DATA SUPPLIED:

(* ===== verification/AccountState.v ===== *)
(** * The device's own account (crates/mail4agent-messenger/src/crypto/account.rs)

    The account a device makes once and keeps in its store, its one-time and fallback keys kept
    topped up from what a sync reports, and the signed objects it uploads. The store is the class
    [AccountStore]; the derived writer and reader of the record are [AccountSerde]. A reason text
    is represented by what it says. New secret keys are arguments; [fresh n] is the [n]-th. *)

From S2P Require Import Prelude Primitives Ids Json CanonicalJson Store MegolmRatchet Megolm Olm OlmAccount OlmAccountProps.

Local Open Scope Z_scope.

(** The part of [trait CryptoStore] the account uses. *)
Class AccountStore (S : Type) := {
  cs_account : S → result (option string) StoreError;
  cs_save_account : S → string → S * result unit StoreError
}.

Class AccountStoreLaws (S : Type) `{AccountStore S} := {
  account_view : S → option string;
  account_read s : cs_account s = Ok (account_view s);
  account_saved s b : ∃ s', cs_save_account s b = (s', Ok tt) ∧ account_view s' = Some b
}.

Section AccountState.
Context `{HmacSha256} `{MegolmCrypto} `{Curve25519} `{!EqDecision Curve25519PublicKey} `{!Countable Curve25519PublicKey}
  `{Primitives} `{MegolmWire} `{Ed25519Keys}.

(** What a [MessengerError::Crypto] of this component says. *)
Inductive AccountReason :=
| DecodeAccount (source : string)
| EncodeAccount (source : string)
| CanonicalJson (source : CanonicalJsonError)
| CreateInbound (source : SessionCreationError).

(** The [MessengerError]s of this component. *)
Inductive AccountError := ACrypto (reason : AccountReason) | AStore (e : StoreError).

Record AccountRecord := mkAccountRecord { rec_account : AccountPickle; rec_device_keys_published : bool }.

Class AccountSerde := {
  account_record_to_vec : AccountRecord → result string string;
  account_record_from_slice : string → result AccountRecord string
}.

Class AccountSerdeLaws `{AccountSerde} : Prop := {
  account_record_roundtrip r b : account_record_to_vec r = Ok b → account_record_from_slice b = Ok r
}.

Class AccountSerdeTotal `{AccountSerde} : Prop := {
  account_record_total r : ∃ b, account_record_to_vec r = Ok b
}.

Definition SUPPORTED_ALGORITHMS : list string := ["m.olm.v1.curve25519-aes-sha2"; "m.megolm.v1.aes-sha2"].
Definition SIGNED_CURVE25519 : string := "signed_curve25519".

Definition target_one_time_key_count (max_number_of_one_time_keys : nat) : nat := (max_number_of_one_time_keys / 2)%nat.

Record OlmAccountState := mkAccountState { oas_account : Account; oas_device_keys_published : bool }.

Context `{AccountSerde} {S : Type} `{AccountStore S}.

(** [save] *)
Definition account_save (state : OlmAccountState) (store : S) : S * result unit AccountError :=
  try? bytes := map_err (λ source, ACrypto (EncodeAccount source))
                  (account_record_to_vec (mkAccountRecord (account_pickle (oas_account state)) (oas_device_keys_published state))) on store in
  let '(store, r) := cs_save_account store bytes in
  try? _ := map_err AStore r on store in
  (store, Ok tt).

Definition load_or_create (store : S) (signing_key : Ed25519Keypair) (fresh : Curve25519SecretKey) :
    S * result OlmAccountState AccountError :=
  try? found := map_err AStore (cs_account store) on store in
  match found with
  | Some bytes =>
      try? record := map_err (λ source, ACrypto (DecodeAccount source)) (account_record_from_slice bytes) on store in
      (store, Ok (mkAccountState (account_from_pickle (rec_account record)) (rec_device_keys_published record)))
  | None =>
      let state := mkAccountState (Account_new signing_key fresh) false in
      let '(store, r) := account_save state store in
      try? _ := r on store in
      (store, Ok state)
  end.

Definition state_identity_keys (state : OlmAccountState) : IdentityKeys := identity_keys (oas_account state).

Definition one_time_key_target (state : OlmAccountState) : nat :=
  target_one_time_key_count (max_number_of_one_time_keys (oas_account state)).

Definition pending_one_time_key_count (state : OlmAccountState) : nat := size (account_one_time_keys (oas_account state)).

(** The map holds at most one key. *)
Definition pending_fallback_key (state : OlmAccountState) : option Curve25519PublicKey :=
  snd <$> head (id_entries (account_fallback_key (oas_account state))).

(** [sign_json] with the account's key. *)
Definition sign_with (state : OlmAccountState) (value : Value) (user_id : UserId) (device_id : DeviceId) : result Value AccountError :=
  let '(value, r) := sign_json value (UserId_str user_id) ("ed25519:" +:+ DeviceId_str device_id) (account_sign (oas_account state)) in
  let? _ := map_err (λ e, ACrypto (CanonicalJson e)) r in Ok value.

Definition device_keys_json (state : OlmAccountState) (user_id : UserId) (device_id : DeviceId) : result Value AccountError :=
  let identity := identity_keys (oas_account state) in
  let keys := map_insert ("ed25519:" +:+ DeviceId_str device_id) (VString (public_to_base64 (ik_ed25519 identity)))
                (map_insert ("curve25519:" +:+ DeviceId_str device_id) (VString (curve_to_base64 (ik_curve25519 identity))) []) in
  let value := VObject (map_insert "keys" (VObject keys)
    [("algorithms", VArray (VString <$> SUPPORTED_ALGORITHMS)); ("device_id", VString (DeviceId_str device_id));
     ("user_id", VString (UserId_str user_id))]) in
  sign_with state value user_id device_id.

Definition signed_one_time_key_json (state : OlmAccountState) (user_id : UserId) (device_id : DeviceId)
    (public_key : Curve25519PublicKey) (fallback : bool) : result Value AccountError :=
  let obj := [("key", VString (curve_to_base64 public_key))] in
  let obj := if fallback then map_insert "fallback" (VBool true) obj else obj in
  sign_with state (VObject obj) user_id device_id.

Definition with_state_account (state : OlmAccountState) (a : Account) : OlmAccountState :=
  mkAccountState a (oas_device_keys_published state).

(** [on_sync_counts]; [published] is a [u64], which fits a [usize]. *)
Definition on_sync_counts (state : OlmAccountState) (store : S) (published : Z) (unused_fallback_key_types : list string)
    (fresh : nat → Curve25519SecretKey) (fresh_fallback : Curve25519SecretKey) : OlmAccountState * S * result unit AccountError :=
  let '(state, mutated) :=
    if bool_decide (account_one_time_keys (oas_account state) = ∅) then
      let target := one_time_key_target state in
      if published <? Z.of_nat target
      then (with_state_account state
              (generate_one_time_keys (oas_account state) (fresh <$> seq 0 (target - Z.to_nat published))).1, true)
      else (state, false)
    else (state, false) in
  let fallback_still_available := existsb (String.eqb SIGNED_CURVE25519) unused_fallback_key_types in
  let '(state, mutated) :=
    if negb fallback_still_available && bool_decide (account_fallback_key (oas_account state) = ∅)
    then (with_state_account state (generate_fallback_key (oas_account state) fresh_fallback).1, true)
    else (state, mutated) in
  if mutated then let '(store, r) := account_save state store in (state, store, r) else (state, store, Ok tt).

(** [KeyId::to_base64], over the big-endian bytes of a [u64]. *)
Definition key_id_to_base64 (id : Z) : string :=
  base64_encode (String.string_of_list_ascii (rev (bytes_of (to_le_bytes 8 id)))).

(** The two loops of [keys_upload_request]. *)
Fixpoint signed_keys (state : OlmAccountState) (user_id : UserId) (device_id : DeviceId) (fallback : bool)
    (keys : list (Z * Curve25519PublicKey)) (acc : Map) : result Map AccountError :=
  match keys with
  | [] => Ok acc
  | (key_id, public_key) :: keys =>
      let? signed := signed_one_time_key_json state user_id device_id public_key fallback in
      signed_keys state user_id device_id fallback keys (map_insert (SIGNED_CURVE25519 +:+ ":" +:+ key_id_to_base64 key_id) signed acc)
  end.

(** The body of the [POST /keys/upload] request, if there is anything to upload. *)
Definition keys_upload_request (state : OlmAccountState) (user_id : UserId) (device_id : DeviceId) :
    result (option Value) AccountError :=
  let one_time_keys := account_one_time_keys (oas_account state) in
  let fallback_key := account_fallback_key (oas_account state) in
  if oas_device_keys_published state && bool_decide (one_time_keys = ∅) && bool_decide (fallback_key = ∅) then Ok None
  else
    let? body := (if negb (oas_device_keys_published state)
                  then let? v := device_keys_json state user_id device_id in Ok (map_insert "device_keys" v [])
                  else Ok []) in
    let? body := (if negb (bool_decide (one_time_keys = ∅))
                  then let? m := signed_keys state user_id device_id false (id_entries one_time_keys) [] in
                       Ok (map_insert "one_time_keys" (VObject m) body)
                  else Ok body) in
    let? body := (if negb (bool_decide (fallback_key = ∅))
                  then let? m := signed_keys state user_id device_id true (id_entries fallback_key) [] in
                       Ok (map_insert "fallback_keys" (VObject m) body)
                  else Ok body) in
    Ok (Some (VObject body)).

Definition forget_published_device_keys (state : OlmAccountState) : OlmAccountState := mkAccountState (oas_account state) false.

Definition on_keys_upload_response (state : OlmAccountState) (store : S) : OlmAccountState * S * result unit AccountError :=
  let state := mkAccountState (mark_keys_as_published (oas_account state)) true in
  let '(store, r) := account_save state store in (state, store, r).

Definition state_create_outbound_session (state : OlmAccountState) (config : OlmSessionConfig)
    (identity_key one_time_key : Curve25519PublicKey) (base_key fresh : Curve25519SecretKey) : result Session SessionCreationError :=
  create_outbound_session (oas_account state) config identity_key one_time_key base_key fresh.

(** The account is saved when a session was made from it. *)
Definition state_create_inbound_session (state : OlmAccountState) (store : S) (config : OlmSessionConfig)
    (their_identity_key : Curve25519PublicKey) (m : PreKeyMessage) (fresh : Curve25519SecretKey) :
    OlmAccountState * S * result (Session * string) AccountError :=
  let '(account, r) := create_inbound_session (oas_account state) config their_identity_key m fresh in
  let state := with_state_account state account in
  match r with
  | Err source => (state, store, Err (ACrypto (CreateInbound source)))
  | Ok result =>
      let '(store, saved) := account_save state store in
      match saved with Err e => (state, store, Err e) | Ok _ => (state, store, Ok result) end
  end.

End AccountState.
==
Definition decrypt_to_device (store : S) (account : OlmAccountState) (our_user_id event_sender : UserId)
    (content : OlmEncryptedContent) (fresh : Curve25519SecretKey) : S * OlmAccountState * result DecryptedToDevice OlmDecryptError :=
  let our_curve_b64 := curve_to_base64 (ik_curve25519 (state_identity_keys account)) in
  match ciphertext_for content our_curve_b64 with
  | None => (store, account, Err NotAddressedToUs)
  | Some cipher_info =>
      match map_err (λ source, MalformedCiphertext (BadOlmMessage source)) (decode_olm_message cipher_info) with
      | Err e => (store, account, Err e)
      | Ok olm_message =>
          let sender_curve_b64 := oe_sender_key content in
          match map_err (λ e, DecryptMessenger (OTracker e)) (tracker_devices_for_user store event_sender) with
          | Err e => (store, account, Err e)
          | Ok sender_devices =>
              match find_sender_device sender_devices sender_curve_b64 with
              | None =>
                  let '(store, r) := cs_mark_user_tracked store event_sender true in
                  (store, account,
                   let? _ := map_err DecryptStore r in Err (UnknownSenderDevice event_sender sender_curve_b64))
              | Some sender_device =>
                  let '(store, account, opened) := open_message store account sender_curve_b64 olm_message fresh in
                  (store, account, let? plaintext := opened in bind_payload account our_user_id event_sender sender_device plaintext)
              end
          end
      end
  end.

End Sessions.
==
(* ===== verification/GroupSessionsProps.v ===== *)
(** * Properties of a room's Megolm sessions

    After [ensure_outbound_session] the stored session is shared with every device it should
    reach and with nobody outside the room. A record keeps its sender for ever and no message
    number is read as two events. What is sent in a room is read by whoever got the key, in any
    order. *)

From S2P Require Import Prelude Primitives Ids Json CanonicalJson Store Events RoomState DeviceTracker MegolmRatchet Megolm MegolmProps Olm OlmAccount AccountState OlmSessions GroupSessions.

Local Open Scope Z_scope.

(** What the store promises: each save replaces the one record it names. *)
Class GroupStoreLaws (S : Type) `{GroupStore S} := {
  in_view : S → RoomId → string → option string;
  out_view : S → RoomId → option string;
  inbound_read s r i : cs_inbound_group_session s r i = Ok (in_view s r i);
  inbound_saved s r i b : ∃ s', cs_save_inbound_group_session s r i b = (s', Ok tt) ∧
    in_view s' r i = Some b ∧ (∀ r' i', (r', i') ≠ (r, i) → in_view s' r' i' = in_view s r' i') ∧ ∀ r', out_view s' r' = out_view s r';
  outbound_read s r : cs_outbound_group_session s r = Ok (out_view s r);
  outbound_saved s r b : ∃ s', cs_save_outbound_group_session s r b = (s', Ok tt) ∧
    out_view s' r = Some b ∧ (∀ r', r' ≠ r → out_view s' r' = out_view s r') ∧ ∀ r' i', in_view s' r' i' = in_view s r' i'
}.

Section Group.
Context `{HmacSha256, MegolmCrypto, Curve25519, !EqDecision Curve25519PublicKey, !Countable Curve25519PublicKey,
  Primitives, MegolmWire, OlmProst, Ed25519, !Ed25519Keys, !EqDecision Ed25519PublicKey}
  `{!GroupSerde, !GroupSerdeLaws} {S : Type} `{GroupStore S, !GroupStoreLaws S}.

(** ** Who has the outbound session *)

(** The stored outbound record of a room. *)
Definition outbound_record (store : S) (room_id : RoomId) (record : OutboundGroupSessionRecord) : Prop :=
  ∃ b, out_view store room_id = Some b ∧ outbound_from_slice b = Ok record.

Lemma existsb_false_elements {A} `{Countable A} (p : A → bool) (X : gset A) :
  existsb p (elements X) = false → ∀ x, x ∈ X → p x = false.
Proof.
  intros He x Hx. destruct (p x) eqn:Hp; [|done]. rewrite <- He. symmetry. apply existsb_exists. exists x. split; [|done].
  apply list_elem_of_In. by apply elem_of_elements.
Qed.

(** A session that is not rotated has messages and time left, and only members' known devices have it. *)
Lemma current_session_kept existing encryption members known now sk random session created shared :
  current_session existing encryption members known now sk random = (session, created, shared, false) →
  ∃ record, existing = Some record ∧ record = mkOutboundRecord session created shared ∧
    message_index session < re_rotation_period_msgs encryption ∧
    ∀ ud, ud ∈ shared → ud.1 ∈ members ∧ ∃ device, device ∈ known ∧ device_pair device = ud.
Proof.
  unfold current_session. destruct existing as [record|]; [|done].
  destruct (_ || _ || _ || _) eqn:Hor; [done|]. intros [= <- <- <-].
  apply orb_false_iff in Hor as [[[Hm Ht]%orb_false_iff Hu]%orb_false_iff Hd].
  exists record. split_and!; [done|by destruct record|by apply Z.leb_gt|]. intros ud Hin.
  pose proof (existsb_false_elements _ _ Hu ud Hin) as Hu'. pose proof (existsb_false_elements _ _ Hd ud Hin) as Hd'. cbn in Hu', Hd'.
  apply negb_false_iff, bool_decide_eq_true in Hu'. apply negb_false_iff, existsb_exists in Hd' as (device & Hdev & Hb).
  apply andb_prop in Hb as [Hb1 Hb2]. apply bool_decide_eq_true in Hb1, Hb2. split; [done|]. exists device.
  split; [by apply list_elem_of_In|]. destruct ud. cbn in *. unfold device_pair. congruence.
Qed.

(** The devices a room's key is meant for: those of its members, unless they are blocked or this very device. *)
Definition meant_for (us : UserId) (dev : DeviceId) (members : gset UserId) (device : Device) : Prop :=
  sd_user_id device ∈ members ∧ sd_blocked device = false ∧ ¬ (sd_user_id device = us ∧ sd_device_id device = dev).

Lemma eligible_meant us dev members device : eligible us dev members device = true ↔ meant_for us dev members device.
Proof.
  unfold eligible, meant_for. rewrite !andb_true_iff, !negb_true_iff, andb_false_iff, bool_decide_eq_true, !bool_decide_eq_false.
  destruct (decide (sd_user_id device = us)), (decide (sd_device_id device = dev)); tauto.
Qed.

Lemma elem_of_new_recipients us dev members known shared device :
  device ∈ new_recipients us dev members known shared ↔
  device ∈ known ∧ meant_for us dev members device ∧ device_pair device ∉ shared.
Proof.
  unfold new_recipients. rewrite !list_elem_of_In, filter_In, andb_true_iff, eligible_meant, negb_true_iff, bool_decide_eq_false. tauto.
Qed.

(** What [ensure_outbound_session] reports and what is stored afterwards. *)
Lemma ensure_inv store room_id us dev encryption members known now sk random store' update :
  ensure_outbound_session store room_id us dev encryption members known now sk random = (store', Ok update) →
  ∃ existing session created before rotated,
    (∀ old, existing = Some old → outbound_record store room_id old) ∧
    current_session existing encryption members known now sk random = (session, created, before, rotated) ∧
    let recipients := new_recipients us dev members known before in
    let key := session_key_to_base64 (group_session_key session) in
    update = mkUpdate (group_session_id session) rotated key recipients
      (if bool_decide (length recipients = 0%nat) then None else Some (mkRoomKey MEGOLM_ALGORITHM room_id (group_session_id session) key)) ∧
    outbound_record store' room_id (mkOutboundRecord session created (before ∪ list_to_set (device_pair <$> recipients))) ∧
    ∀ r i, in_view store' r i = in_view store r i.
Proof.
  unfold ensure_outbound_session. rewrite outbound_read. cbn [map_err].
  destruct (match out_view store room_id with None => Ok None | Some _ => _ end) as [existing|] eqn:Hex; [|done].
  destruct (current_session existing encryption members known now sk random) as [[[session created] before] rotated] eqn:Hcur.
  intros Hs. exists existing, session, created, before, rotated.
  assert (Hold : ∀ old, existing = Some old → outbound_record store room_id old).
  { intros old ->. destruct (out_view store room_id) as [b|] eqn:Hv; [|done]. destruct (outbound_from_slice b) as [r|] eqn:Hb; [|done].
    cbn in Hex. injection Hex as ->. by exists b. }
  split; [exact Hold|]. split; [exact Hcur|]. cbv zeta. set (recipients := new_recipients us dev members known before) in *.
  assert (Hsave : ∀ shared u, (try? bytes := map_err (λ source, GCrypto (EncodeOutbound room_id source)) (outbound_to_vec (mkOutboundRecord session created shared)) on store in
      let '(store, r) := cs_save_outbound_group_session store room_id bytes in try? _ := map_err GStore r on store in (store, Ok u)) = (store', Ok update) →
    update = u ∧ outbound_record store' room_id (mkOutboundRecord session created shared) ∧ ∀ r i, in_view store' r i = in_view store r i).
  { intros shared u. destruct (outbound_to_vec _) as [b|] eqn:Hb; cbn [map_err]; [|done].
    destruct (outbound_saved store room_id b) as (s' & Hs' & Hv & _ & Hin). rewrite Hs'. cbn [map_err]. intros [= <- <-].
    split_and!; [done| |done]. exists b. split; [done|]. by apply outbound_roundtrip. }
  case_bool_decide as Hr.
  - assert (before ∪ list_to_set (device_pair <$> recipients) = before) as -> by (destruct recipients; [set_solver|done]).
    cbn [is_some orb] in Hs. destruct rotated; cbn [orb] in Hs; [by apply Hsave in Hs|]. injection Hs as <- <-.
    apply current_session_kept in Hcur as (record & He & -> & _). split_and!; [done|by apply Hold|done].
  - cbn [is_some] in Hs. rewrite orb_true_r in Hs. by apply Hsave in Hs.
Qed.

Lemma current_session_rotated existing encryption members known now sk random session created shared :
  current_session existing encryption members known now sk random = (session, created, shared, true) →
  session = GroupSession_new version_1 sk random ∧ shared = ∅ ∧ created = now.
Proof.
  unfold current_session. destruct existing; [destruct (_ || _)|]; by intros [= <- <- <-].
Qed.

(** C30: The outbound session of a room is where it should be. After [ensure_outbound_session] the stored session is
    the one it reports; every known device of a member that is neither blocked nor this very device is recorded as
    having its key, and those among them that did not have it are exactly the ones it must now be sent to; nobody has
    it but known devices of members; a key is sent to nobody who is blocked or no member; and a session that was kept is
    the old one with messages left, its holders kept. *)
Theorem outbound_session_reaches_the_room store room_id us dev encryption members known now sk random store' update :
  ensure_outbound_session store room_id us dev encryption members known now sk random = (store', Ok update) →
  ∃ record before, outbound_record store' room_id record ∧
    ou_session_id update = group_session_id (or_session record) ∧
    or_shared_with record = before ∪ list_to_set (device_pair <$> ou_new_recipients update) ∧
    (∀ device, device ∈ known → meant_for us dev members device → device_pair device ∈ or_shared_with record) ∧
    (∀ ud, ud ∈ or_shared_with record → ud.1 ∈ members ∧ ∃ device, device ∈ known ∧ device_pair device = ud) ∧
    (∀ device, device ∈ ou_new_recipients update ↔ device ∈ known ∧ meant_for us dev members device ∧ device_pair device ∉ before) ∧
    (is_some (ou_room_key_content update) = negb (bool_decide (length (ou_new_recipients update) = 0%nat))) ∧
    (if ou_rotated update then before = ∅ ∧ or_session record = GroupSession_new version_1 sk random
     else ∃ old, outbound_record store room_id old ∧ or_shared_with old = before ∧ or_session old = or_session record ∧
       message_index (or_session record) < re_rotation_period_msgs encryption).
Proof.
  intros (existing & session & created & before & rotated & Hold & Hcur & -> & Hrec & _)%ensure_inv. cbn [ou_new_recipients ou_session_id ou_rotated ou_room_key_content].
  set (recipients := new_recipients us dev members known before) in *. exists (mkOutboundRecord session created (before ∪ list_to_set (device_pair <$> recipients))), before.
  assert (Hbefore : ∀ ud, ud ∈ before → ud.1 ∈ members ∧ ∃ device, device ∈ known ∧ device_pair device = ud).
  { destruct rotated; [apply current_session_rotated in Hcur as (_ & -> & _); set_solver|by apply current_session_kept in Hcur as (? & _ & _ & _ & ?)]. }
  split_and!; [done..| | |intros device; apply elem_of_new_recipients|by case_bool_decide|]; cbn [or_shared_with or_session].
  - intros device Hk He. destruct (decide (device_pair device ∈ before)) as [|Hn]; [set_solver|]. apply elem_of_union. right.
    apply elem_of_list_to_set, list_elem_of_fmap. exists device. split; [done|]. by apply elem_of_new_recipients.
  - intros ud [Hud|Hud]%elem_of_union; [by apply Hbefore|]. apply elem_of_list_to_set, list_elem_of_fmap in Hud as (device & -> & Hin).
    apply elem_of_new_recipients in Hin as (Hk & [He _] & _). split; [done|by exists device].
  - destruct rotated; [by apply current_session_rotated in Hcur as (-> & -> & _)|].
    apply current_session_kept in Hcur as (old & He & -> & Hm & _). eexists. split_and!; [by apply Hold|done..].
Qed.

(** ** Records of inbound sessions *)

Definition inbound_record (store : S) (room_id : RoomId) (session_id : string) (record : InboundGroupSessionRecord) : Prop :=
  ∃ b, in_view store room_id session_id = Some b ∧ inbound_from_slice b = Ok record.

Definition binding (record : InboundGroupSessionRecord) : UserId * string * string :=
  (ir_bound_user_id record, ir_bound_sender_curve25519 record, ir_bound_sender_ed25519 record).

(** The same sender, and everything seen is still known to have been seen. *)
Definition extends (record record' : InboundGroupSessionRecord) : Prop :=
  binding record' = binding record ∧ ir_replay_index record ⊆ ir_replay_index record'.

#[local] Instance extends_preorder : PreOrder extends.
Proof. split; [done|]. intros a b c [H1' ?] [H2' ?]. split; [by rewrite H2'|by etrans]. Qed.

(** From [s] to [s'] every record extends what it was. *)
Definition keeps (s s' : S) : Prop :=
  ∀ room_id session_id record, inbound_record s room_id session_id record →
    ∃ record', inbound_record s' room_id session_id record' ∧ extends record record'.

ABOUT THIS TASK:
Return every line of the data above in which "binding" appears.

EXERCISE RESULT:
Definition binding (record : InboundGroupSessionRecord) : UserId * string * string :=
  binding record' = binding record ∧ ir_replay_index record ⊆ ir_replay_index record'.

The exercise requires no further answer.